Justice Without Borders (JWB) has just launched a new six-month legal empowerment project in collaboration with the Hong Kong Federation of Asian Domestic Workers Unions (FADWU).  This project aims to increase the number of trained caseworkers who can address local migrant workers’ vast legal needs. Project funding is provided by the UN International Labour Organization’s FAIR programme.

Until now, our partner labour unions under the Hong Kong Confederation of  Trade Unions (HKCTU) and affiliate FADWU have relied on a small case team to address the more serious employment issues that their constituent union members bring up. Our collaboration now looks to cultivate their caseworker skills at the union leader level, drastically increasing the number of caseworkers that migrant workers can come to when needed.

The project kicked off with a two-day intensive training of FADWU’s newly-formed case team.

Covering back-to-back Sundays, JWB and its team of pro bono lawyers discussed migrant domestic workers’ legal rights around employment, employment agencies, and loan companies. Experts discussed remedies for common abuses workers can face, including excessive agency fees, illegal deployment, physical abuse, unlawful dismissal, and confiscation of personal documents.

Jonathan Crompton, Partner at RPC and JWB Advisory Board Member, speaking at the training.

Justice Without Borders hosted the training and arranged for volunteer lawyers from our partner law firms RPC, Simmons & Simmons, and Skadden, Arps, Slate, Meagher & Flom LLP, and criminal lawyer, Jonathan Man, to lead the presentations on different legal issues relevant to migrant workers in Hong Kong.

Following the training, participants spoke with migrant workers in their communities to identify and assist workers who may have endured legal violations, with support from JWB and HKCTU. Participants will also refer workers to JWB, HKCTU and NGOs assisting migrant workers where needed.

Participants presenting their findings on a hypothetical case scenario at the training.

The case team project is part of FADWU’s Access to Justice Project, funded by the UN International Labour Organization. The case team project aims to equip the participants with the skills to identify and assist migrant workers with potential civil and criminal cases. These case team members will be fundamental in raising awareness of the legal rights and remedies available to workers and assisting in evidence collection.

The participants will also assist workers in bringing their cases forward to non-profits and labour unions that can help them access Hong Kong’s judicial system.

The majority of participants in the case team are from the Progressive Labour Union of Domestic Workers, a union for Filipinas, with members from the Thai Migrant Workers Union and the Indonesian community also taking part.

JWB Executive Director Douglas MacLean speaking at the training.

New Skills for Union Members

The workshop trained participants on Hong Kong labour laws and the laws regulating agencies and money lenders, so that they can identify potential legal issues among workers in their community. JWB also introduced the concept of cross-border civil claims, a legal option for compensation that is new to many union members.

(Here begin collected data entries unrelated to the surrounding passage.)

(* ===== verification/Frame.v ===== *)
(** Frames of the native protocol and the reassembly of chunked responses
    (src/native_frame.go, src/native_response.go, and the frame layout of
    [writeRequest] in src/native_connection.go).

    The compact payload codecs (src/native_compact*.go) are a parameter of the
    response decoder. A stream is the list of the bytes it delivers before its
    end. *)

From S2P Require Export Wire.

Record nativeFrame := Frame {
  f_flags : Z;
  f_lane : Z;
  f_opcode : Z;
  f_request : Z;
  f_body : gstr;
}.

Definition nativeMagic : gstr := go "FSNP".
Definition nativeRequestVersion : byte := x01.
Definition nativeResponseVersion : byte := x81.
Definition nativeHeaderLen : Z := 24.

Definition nativeFlagTrace : Z := 1.
Definition nativeFlagCustomPayload : Z := 2.
Definition nativeFlagWarning : Z := 4.
Definition nativeFlagCompressed : Z := 8.
Definition nativeFlagNoReply : Z := 16.
Definition nativeFlagMoreChunks : Z := 32.
Definition nativeResponseWireFlags : Z :=
  Z.lor nativeFlagTrace (Z.lor nativeFlagCustomPayload
    (Z.lor nativeFlagWarning (Z.lor nativeFlagCompressed nativeFlagMoreChunks))).
Definition nativeStableChunkFlags : Z :=
  Z.lor nativeFlagTrace (Z.lor nativeFlagCustomPayload nativeFlagWarning).
Definition nativeStatusOK : Z := 0.
Definition nativeMaxResponseChunkFrames : Z := 65536.

(** [flags & mask != 0]. *)
Definition has_flag (mask flags : Z) : bool := negb (Z.land flags mask =? 0).

(** ** Frames on the wire *)

(** The header and body [writeRequest] puts on the wire, for a version byte. *)
Definition frameBytes (version : byte) (f : nativeFrame) : gstr :=
  nativeMagic ++ [version] ++ be_encode 1 (f_flags f) ++ be_encode 4 (f_lane f) ++
  be_encode 2 (f_opcode f) ++ be_encode 8 (f_request f) ++ be_encode 4 (blen (f_body f)) ++ f_body f.

Inductive frameError :=
| FrameEOF
| FrameUnexpectedEOF
| FrameMagic
| FrameVersion (version : byte)
| FrameTooLarge (limit : Z).

(** [io.ReadFull] of [n] bytes. *)
Definition readFull (n : Z) (stream : gstr) : result frameError (gstr * gstr) :=
  if n <=? blen stream then Ok (btake n stream, bdrop n stream)
  else if bool_decide (stream = []) then Err FrameEOF else Err FrameUnexpectedEOF.

(** [header[i:j]]. *)
Definition slice (i j : Z) (header : gstr) : gstr := btake (j - i) (bdrop i header).

Definition frameLimit (maxBodyBytes : Z) : Z :=
  if (maxBodyBytes <=? 0) || (nativeMaxFrameBytes <? maxBodyBytes) then nativeMaxFrameBytes
  else maxBodyBytes.

Definition readNativeFrameWithLimit (stream : gstr) (maxBodyBytes : Z)
  : result frameError (nativeFrame * gstr) :=
  let maxBodyBytes := frameLimit maxBodyBytes in
  let! (header, stream) := readFull nativeHeaderLen stream in
  if negb (bool_decide (slice 0 4 header = nativeMagic)) then Err FrameMagic
  else match slice 4 5 header with
  | [version] =>
      if negb (bool_decide (version = nativeResponseVersion)) then Err (FrameVersion version)
      else
        let bodyLen := be_decode (slice 20 24 header) in
        if maxBodyBytes <? bodyLen then Err (FrameTooLarge maxBodyBytes)
        else
          let! (body, stream) := readFull bodyLen stream in
          Ok (Frame (be_decode (slice 5 6 header)) (be_decode (slice 6 10 header))
                (be_decode (slice 10 12 header)) (be_decode (slice 12 20 header)) body, stream)
  | _ => Err FrameMagic      (* not reached: the header has 24 bytes *)
  end.

(** The fields of a frame at their widths. *)
Definition frame_fields (f : nativeFrame) : Prop :=
  in_uint 8 (f_flags f) /\ in_uint 32 (f_lane f) /\ in_uint 16 (f_opcode f) /\
  in_uint 64 (f_request f) /\ blen (f_body f) <= nativeMaxFrameBytes.

(** A list of known length, byte by byte. *)
Ltac bytes_of l :=
  lazymatch goal with
  | H : length l = ?n |- _ =>
      let rec split n :=
        lazymatch n with
        | O => destruct l as [|? ?]; [clear H|discriminate H]
        | S ?n =>
            let b := fresh "b" in
            destruct l as [|b l]; [discriminate H|]; apply (f_equal Nat.pred) in H; cbn in H; split n
        end in split n
  end.

Lemma readFull_ok n stream got rest :
  0 <= n -> readFull n stream = Ok (got, rest) <-> stream = got ++ rest /\ blen got = n.
Proof.
  intros Hn. unfold readFull. destruct (Z.leb_spec n (blen stream)) as [Hle|Hlt].
  - split.
    + intros [= <- <-]. split; [by rewrite btake_bdrop|by apply blen_btake].
    + intros [-> <-]. by rewrite btake_app, bdrop_app.
  - split; [by destruct (bool_decide _)|]. intros [-> <-]. exfalso.
    rewrite blen_app in Hlt. pose proof (blen_nonneg rest). lia.
Qed.

(** The header as its fields. *)
Lemma header_fields header :
  length header = 24%nat ->
  exists m v fl la op re le,
    header = m ++ [v] ++ fl ++ la ++ op ++ re ++ le /\
    slice 0 4 header = m /\ slice 4 5 header = [v] /\ slice 5 6 header = fl /\ slice 6 10 header = la /\
    slice 10 12 header = op /\ slice 12 20 header = re /\ slice 20 24 header = le /\
    length m = 4%nat /\ length fl = 1%nat /\ length la = 4%nat /\ length op = 2%nat /\ length re = 8%nat /\
    length le = 4%nat.
Proof.
  intros H. bytes_of header.
  eexists [_; _; _; _], _, [_], [_; _; _; _], [_; _], [_; _; _; _; _; _; _; _], [_; _; _; _].
  cbn. done.
Qed.

Lemma fields_header m v fl la op re le :
  length m = 4%nat -> length fl = 1%nat -> length la = 4%nat -> length op = 2%nat -> length re = 8%nat ->
  length le = 4%nat ->
  let header := m ++ [v] ++ fl ++ la ++ op ++ re ++ le in
  length header = 24%nat /\
  slice 0 4 header = m /\ slice 4 5 header = [v] /\ slice 5 6 header = fl /\ slice 6 10 header = la /\
  slice 10 12 header = op /\ slice 12 20 header = re /\ slice 20 24 header = le.
Proof.
  intros Hm Hfl Hla Hop Hre Hle.
  bytes_of m. bytes_of fl. bytes_of la. bytes_of op. bytes_of re. bytes_of le. done.
Qed.

Lemma read_frame_spec stream limit f rest :
  readNativeFrameWithLimit stream limit = Ok (f, rest) <->
  stream = frameBytes nativeResponseVersion f ++ rest /\ frame_fields f /\
  blen (f_body f) <= frameLimit limit.
Proof.
  unfold readNativeFrameWithLimit.
  assert (frameLimit limit <= nativeMaxFrameBytes) as Hlim.
  { unfold frameLimit. destruct (Z.leb_spec limit 0), (Z.ltb_spec nativeMaxFrameBytes limit); cbn; lia. }
  assert (nativeMaxFrameBytes < 2 ^ 32) as Hmax by done. split.
  - intros H. apply rbind_ok in H as ([header s] & Hh & H). apply readFull_ok in Hh as [-> Hh]; [|done].
    unfold blen in Hh. destruct (header_fields header ltac:(unfold nativeHeaderLen in Hh; lia))
      as (m & v & fl & la & op & re & le & -> & Em & Ev & Efl & Ela & Eop & Ere & Ele & Hm & Hfl & Hla & Hop & Hre & Hle).
    rewrite Em, Ev, Efl, Ela, Eop, Ere, Ele in H.
    case_bool_decide as Hmagic; [cbn in H|done]. case_bool_decide as Hv; [cbn in H|done].
    destruct (Z.ltb_spec (frameLimit limit) (be_decode le)) as [|Hlen]; [done|].
    apply rbind_ok in H as ([body s'] & Hb & [= <- <-]).
    pose proof (be_decode_range le) as Rle. pose proof (be_decode_range fl) as Rfl.
    pose proof (be_decode_range la) as Rla. pose proof (be_decode_range op) as Rop.
    pose proof (be_decode_range re) as Rre. unfold blen in Rle, Rfl, Rla, Rop, Rre.
    rewrite Hfl in Rfl. rewrite Hla in Rla. rewrite Hop in Rop. rewrite Hre in Rre. rewrite Hle in Rle.
    apply readFull_ok in Hb as [-> Hb]; [|by destruct Rle].
    split; [|split; [split_and!; cbn; try done; lia|cbn; lia]].
    unfold frameBytes. cbn [f_flags f_lane f_opcode f_request f_body]. subst m v.
    rewrite Hb, !be_encode_decode by done. by rewrite <- !app_assoc.
  - intros (-> & (Hfl & Hla & Hop & Hre & Hb) & Hlen). destruct f as [fl la op re body].
    unfold frameBytes. cbn [f_flags f_lane f_opcode f_request f_body] in *.
    destruct (fields_header nativeMagic nativeResponseVersion (be_encode 1 fl) (be_encode 4 la) (be_encode 2 op)
      (be_encode 8 re) (be_encode 4 (blen body))) as (Hh & Em & Ev & Efl & Ela & Eop & Ere & Ele);
      [done|by rewrite length_be_encode..|].
    set (header := nativeMagic ++ [nativeResponseVersion] ++ be_encode 1 fl ++ be_encode 4 la ++
      be_encode 2 op ++ be_encode 8 re ++ be_encode 4 (blen body)) in *.
    match goal with |- context [readFull _ ?s] =>
      assert (s = header ++ body ++ rest) as -> by (unfold header; by rewrite <- !app_assoc) end.
    rewrite (proj2 (readFull_ok nativeHeaderLen (header ++ body ++ rest) header (body ++ rest) ltac:(done)));
      [|split; [done|unfold blen, nativeHeaderLen; lia]].
    cbn [rbind]. rewrite Em, Ev, Efl, Ela, Eop, Ere, Ele. rewrite !bool_decide_true by done. cbn [negb].
    pose proof (blen_nonneg body).
    rewrite !be_decode_encode, !Z.mod_small by (split; lia || (unfold in_uint in *; lia)).
    destruct (Z.ltb_spec (frameLimit limit) (blen body)); [lia|].
    rewrite (proj2 (readFull_ok (blen body) (body ++ rest) body rest ltac:(lia))); done.
Qed.

(** The frame reader accepts exactly the frames of the wire layout that are
    within the negotiated limit, field by field, and leaves the rest of the
    stream; a request header written by the client has the same layout. *)
Theorem read_frame_exact stream limit f rest :
  readNativeFrameWithLimit stream limit = Ok (f, rest) <->
  stream = frameBytes nativeResponseVersion f ++ rest /\ frame_fields f /\
  blen (f_body f) <= frameLimit limit.
Proof. apply read_frame_spec. Qed.

(** Facts about the flags of a byte, by enumeration. *)
Lemma byte_flags (P : Z -> bool) :
  forallb P (Z.of_nat <$> seq 0 256) = true -> forall flags, in_uint 8 flags -> P flags = true.
Proof.
  intros H flags [H0 H1]. rewrite forallb_forall in H. apply H.
  apply list_elem_of_In, list_elem_of_fmap. exists (Z.to_nat flags). rewrite elem_of_seq. lia.
Qed.

Lemma length_frameBytes v f : (24 <= length (frameBytes v f))%nat.
Proof. unfold frameBytes. rewrite !length_app, !length_be_encode. change (length nativeMagic) with 4%nat. cbn [length]. lia. Qed.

Participants acquired new skills in casework, effective case intake, and evidence collection. They learned about the legal remedies and assistance available in Hong Kong, criminal procedures in Hong Kong, and how to communicate with and report cases to the police. Participants were also trained on managing cases of physical and sexual abuse as well as victim and client sensitivity and confidentiality.

Participants actively listening to a presentation.

Participants practiced their new skills on case studies, working in teams to brainstorm strategies to assist workers facing common abuses such as unlawful dismissal and abuse. A case intake simulation trained participants on best practices for case intake, including how to effectively interview workers in a sensitive manner and to gather all relevant information and evidence necessary for a strong case.

A representative from Christian Action introducing the work they do to help domestic workers.

To wrap up the trainings, four migrant worker NGOs, HELP for Domestic Workers, Pathfinders, Christian Action, and STOP Human Trafficking introduced the services they provide, and participants were delighted to learn about the support already available for workers in distress.  The workshop concluded with HKCTU discussing a post-training action plan for the participants to get real experience with case handling under the supervision of HKCTU.

A participant speaking to volunteer lawyer, Danette Chan, on potential legal issues in a case scenario provided at the training.

We thank HKCTU, FADWU and our law firm pro bono partners for their collaboration. JWB is pleased to provide these trainings to assist in empowering the domestic worker community and connect workers with legal remedies even after they return home.